Task instructions
Set down, please, exactly the lines below that run from the line with "x) => match f" to the line with "filter (fun e", both lines included.

Data to examine Block Start

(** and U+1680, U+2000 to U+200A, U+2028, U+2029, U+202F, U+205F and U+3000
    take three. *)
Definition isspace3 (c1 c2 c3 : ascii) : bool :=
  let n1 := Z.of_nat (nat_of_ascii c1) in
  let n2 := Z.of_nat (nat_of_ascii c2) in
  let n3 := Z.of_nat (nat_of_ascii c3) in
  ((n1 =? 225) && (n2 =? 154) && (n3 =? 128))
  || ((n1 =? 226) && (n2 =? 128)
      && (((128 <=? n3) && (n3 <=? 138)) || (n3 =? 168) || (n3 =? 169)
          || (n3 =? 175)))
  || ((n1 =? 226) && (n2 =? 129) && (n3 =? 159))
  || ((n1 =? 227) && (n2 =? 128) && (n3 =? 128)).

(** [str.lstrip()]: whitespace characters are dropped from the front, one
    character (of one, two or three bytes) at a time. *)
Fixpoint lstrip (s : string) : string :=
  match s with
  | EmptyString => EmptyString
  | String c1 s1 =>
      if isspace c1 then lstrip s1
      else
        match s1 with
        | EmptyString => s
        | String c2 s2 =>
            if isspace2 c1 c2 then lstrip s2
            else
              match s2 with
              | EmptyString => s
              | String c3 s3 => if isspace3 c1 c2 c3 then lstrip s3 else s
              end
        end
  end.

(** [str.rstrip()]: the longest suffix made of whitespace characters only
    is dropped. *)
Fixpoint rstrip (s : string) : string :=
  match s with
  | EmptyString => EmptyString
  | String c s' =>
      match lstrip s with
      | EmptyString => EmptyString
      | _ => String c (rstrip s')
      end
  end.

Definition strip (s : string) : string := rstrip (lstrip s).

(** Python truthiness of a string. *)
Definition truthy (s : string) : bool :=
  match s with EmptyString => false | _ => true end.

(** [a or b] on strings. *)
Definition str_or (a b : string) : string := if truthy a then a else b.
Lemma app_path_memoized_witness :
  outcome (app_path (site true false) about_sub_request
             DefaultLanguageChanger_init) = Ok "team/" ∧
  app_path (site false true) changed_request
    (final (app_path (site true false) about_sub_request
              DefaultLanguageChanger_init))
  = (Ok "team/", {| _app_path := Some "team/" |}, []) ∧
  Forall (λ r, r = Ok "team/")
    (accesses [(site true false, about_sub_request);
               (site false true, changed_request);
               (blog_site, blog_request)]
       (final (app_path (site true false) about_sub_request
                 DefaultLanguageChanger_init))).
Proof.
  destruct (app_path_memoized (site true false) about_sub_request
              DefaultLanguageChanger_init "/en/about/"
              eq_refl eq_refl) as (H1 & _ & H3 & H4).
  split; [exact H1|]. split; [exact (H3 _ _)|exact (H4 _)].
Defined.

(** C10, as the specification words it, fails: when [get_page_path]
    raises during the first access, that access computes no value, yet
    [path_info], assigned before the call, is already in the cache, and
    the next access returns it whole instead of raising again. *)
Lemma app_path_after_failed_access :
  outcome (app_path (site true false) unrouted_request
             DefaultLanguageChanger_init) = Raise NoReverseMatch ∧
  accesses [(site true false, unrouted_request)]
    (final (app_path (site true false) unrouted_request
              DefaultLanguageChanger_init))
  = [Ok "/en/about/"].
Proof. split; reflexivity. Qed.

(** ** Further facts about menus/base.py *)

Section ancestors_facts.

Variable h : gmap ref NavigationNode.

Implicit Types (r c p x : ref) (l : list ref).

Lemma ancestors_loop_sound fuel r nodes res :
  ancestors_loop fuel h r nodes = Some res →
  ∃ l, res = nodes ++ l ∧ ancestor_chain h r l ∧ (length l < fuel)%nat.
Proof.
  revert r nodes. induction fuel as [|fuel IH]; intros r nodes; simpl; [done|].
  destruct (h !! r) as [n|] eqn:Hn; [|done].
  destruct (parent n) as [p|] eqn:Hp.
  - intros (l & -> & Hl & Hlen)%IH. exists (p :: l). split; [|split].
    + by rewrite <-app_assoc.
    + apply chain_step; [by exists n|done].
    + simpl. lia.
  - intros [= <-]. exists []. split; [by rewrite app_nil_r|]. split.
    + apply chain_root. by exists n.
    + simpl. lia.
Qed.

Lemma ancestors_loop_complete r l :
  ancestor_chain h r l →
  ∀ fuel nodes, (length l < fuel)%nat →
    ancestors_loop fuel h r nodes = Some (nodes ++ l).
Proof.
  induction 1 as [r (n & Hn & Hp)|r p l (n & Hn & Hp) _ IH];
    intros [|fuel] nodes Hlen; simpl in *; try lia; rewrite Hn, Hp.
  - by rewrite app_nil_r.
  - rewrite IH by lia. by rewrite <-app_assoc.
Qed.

Data to examine Block End
Data to examine Block Start

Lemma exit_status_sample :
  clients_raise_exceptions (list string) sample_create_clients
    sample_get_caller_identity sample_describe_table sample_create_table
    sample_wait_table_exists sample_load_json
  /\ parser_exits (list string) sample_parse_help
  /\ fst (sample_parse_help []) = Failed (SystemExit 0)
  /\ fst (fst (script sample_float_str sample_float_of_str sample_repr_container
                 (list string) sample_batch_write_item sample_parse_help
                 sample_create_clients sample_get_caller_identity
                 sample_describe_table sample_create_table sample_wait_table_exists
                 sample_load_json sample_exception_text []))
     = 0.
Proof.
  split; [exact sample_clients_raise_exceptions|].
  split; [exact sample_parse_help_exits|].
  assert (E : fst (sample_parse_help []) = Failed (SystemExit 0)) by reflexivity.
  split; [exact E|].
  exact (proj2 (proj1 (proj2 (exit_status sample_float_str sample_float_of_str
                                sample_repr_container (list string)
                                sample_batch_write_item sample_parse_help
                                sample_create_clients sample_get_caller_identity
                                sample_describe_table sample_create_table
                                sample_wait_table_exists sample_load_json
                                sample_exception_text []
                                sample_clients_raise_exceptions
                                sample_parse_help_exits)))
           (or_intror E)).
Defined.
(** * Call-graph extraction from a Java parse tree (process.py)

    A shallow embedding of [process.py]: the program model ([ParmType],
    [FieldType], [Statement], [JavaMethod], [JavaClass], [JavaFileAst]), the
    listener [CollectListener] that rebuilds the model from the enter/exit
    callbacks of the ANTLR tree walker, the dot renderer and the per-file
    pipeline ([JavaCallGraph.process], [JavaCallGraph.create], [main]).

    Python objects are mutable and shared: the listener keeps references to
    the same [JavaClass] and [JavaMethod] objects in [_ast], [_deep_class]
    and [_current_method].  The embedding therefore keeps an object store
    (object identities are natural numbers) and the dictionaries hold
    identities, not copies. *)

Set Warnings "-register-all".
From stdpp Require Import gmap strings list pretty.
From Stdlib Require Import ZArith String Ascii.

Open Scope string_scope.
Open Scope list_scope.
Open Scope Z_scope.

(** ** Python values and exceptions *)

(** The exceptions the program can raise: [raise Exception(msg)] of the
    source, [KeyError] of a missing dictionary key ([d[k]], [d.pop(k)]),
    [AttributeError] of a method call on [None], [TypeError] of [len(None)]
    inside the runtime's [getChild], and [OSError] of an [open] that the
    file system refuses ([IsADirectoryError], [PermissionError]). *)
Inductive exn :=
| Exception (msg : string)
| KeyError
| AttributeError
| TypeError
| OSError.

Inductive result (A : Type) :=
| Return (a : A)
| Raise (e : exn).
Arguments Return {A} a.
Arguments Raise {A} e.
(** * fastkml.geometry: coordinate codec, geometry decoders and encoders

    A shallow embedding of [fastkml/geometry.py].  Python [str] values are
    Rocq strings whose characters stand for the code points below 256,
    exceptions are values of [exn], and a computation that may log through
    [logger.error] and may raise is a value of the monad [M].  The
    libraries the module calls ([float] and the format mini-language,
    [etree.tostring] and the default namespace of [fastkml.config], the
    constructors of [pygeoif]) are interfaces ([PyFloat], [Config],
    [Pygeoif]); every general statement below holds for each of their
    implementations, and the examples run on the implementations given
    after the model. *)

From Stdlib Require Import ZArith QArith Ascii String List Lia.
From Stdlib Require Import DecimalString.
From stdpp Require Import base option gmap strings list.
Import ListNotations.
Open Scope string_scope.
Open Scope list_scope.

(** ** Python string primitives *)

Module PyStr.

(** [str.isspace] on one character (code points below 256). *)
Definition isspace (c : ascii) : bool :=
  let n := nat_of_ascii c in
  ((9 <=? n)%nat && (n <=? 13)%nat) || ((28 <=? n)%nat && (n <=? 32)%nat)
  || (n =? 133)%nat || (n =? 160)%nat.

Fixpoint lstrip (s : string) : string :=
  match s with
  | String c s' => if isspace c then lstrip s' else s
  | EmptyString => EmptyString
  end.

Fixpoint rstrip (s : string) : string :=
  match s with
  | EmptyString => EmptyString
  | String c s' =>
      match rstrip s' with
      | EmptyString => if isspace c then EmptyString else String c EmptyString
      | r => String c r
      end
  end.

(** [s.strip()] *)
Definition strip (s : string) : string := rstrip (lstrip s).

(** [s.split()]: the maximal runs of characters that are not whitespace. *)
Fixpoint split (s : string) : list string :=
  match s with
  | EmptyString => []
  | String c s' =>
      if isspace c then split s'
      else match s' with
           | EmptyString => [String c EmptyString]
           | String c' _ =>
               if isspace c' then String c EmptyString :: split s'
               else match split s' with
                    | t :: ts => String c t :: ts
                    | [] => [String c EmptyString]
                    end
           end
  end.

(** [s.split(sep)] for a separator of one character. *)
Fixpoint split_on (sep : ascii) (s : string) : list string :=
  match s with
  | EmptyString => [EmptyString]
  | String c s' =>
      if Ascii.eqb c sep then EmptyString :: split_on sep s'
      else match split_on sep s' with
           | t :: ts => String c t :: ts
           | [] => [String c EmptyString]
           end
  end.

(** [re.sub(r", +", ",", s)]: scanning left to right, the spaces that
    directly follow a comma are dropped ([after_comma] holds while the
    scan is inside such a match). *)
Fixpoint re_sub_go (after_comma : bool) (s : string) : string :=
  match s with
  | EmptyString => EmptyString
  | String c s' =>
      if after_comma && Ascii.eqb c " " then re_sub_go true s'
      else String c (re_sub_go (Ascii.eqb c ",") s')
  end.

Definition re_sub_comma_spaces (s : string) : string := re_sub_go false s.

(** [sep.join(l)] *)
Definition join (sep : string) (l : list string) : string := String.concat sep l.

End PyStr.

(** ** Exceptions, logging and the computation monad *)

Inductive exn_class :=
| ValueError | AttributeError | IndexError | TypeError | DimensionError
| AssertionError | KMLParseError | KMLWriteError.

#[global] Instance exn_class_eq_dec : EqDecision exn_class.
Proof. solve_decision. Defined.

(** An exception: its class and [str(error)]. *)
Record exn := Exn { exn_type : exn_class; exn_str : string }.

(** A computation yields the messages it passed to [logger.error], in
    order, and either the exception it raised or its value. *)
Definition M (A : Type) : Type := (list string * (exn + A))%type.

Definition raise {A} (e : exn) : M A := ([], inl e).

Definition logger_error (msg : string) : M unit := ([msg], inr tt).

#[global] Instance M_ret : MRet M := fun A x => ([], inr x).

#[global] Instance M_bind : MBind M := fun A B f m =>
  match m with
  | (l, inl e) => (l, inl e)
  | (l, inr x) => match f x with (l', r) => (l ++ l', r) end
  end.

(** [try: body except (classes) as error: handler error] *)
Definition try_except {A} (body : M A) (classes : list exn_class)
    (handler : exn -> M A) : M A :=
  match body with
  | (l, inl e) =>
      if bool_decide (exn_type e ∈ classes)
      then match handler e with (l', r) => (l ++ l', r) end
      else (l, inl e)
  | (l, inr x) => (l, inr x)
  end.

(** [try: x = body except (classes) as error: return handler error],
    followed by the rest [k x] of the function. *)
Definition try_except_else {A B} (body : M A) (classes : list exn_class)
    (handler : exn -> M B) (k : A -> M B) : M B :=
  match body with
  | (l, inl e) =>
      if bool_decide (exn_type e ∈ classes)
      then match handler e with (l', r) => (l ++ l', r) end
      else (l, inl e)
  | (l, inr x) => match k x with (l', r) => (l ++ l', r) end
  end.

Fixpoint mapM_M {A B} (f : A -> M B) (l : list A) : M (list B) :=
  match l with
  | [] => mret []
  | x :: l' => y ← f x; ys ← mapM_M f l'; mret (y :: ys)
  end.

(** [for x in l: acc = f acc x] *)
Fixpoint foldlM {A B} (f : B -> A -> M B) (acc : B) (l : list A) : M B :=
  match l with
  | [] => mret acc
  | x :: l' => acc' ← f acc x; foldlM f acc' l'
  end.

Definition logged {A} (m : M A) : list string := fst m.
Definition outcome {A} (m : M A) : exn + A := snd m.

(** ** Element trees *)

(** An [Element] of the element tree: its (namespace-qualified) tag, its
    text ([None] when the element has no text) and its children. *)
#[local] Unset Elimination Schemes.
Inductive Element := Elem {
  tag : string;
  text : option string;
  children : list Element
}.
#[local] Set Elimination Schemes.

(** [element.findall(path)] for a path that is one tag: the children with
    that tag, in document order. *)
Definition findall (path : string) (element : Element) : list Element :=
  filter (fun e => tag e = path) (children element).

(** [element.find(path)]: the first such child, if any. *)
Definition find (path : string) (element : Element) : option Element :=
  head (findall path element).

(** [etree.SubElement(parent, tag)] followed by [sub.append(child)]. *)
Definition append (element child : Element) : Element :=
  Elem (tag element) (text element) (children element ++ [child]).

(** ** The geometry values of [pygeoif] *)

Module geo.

Data to examine Block End
Data to examine Block Start

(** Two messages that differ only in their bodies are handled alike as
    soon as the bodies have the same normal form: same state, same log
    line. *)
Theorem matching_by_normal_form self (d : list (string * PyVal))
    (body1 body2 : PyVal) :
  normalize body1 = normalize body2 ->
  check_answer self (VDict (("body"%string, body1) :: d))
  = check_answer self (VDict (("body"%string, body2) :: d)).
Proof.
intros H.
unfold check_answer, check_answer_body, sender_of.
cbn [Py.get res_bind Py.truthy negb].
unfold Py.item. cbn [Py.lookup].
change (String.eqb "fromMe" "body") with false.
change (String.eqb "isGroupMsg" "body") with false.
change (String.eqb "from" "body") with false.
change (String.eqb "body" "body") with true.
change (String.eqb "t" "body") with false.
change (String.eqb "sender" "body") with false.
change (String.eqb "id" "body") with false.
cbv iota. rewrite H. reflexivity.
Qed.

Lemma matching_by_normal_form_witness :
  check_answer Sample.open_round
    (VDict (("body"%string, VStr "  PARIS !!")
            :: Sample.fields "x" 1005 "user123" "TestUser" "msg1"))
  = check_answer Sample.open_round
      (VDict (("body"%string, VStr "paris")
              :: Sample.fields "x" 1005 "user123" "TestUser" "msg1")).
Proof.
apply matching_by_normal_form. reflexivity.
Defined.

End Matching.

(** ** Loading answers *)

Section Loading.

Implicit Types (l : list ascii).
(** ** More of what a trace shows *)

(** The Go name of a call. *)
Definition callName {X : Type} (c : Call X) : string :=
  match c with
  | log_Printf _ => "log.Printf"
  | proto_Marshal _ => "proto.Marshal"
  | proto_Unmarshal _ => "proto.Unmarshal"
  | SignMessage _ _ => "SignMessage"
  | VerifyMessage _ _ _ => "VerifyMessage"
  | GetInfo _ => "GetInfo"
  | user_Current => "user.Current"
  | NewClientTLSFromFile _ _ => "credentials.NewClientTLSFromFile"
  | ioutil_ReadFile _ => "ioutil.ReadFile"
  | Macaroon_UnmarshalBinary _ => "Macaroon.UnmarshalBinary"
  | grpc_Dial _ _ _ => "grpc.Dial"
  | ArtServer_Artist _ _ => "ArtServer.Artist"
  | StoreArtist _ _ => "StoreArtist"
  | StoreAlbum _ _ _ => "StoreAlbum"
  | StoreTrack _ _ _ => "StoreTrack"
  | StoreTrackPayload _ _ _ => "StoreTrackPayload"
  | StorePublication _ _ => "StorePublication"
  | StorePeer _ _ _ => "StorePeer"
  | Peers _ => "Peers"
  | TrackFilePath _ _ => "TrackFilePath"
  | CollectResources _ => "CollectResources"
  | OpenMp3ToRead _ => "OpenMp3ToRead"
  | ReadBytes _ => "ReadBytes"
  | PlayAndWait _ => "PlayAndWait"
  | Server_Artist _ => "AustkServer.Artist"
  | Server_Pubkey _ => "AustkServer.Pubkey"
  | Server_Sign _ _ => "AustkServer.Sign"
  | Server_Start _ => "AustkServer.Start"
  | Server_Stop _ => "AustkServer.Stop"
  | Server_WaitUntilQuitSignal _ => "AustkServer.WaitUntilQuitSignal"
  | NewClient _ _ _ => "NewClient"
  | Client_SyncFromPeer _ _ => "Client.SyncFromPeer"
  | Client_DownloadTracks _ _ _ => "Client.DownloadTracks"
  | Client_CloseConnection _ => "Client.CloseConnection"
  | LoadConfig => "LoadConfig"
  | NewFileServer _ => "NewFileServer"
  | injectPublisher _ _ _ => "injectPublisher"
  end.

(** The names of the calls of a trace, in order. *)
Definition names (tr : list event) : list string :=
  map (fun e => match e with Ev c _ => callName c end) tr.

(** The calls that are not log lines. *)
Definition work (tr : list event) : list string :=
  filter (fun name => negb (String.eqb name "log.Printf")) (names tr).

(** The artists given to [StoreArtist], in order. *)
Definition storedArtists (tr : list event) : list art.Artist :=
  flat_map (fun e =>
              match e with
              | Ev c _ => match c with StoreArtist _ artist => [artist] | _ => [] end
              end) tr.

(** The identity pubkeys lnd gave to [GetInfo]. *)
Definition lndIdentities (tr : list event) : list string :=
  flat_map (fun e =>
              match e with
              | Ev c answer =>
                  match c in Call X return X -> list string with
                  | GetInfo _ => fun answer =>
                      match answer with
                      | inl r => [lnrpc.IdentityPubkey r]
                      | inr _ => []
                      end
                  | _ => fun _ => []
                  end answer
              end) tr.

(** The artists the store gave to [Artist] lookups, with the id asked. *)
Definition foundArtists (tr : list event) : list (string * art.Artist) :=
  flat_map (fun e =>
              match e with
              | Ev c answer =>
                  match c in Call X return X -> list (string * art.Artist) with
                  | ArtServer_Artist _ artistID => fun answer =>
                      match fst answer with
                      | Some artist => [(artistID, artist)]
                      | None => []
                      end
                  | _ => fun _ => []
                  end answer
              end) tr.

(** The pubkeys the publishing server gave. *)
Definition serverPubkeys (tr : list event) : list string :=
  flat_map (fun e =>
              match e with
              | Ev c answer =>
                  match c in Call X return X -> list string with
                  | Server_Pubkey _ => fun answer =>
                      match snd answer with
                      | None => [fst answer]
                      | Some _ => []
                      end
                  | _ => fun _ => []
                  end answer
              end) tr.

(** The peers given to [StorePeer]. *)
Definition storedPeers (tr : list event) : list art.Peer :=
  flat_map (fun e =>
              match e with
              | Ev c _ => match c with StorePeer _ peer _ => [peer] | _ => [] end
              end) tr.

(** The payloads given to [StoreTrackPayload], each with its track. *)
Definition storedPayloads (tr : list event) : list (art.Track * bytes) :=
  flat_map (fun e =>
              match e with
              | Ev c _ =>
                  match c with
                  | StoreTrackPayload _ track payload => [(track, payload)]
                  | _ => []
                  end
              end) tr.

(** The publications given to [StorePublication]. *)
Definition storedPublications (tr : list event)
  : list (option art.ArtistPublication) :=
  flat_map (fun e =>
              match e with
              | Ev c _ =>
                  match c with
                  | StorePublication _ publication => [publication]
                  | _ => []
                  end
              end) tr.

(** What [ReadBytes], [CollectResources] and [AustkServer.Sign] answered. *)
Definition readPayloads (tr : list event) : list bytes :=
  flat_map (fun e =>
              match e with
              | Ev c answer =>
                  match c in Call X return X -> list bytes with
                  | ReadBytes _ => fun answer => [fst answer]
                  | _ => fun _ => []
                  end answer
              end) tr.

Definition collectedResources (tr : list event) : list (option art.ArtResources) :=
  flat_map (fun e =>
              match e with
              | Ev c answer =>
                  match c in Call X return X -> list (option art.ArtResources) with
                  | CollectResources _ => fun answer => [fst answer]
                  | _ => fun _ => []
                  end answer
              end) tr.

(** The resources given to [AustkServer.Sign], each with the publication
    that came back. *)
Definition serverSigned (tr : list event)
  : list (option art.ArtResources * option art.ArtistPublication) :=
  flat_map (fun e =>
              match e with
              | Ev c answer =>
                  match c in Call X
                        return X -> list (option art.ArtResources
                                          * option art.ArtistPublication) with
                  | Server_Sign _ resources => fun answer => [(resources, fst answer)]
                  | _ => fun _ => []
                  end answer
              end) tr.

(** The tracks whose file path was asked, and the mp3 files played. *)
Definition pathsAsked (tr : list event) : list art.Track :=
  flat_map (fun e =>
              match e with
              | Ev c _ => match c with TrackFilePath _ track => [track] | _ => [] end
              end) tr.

Data to examine Block End

Problem solution
  | (l, inr x) => match f x with (l', r) => (l ++ l', r) end
  end.

(** [try: body except (classes) as error: handler error] *)
Definition try_except {A} (body : M A) (classes : list exn_class)
    (handler : exn -> M A) : M A :=
  match body with
  | (l, inl e) =>
      if bool_decide (exn_type e ∈ classes)
      then match handler e with (l', r) => (l ++ l', r) end
      else (l, inl e)
  | (l, inr x) => (l, inr x)
  end.

(** [try: x = body except (classes) as error: return handler error],
    followed by the rest [k x] of the function. *)
Definition try_except_else {A B} (body : M A) (classes : list exn_class)
    (handler : exn -> M B) (k : A -> M B) : M B :=
  match body with
  | (l, inl e) =>
      if bool_decide (exn_type e ∈ classes)
      then match handler e with (l', r) => (l ++ l', r) end
      else (l, inl e)
  | (l, inr x) => match k x with (l', r) => (l ++ l', r) end
  end.

Fixpoint mapM_M {A B} (f : A -> M B) (l : list A) : M (list B) :=
  match l with
  | [] => mret []
  | x :: l' => y ← f x; ys ← mapM_M f l'; mret (y :: ys)
  end.

(** [for x in l: acc = f acc x] *)
Fixpoint foldlM {A B} (f : B -> A -> M B) (acc : B) (l : list A) : M B :=
  match l with
  | [] => mret acc
  | x :: l' => acc' ← f acc x; foldlM f acc' l'
  end.

Definition logged {A} (m : M A) : list string := fst m.
Definition outcome {A} (m : M A) : exn + A := snd m.

(** ** Element trees *)

(** An [Element] of the element tree: its (namespace-qualified) tag, its
    text ([None] when the element has no text) and its children. *)
#[local] Unset Elimination Schemes.
Inductive Element := Elem {
  tag : string;
  text : option string;
  children : list Element
}.
#[local] Set Elimination Schemes.

(** [element.findall(path)] for a path that is one tag: the children with
    that tag, in document order. *)
Definition findall (path : string) (element : Element) : list Element :=
  filter (fun e => tag e = path) (children element).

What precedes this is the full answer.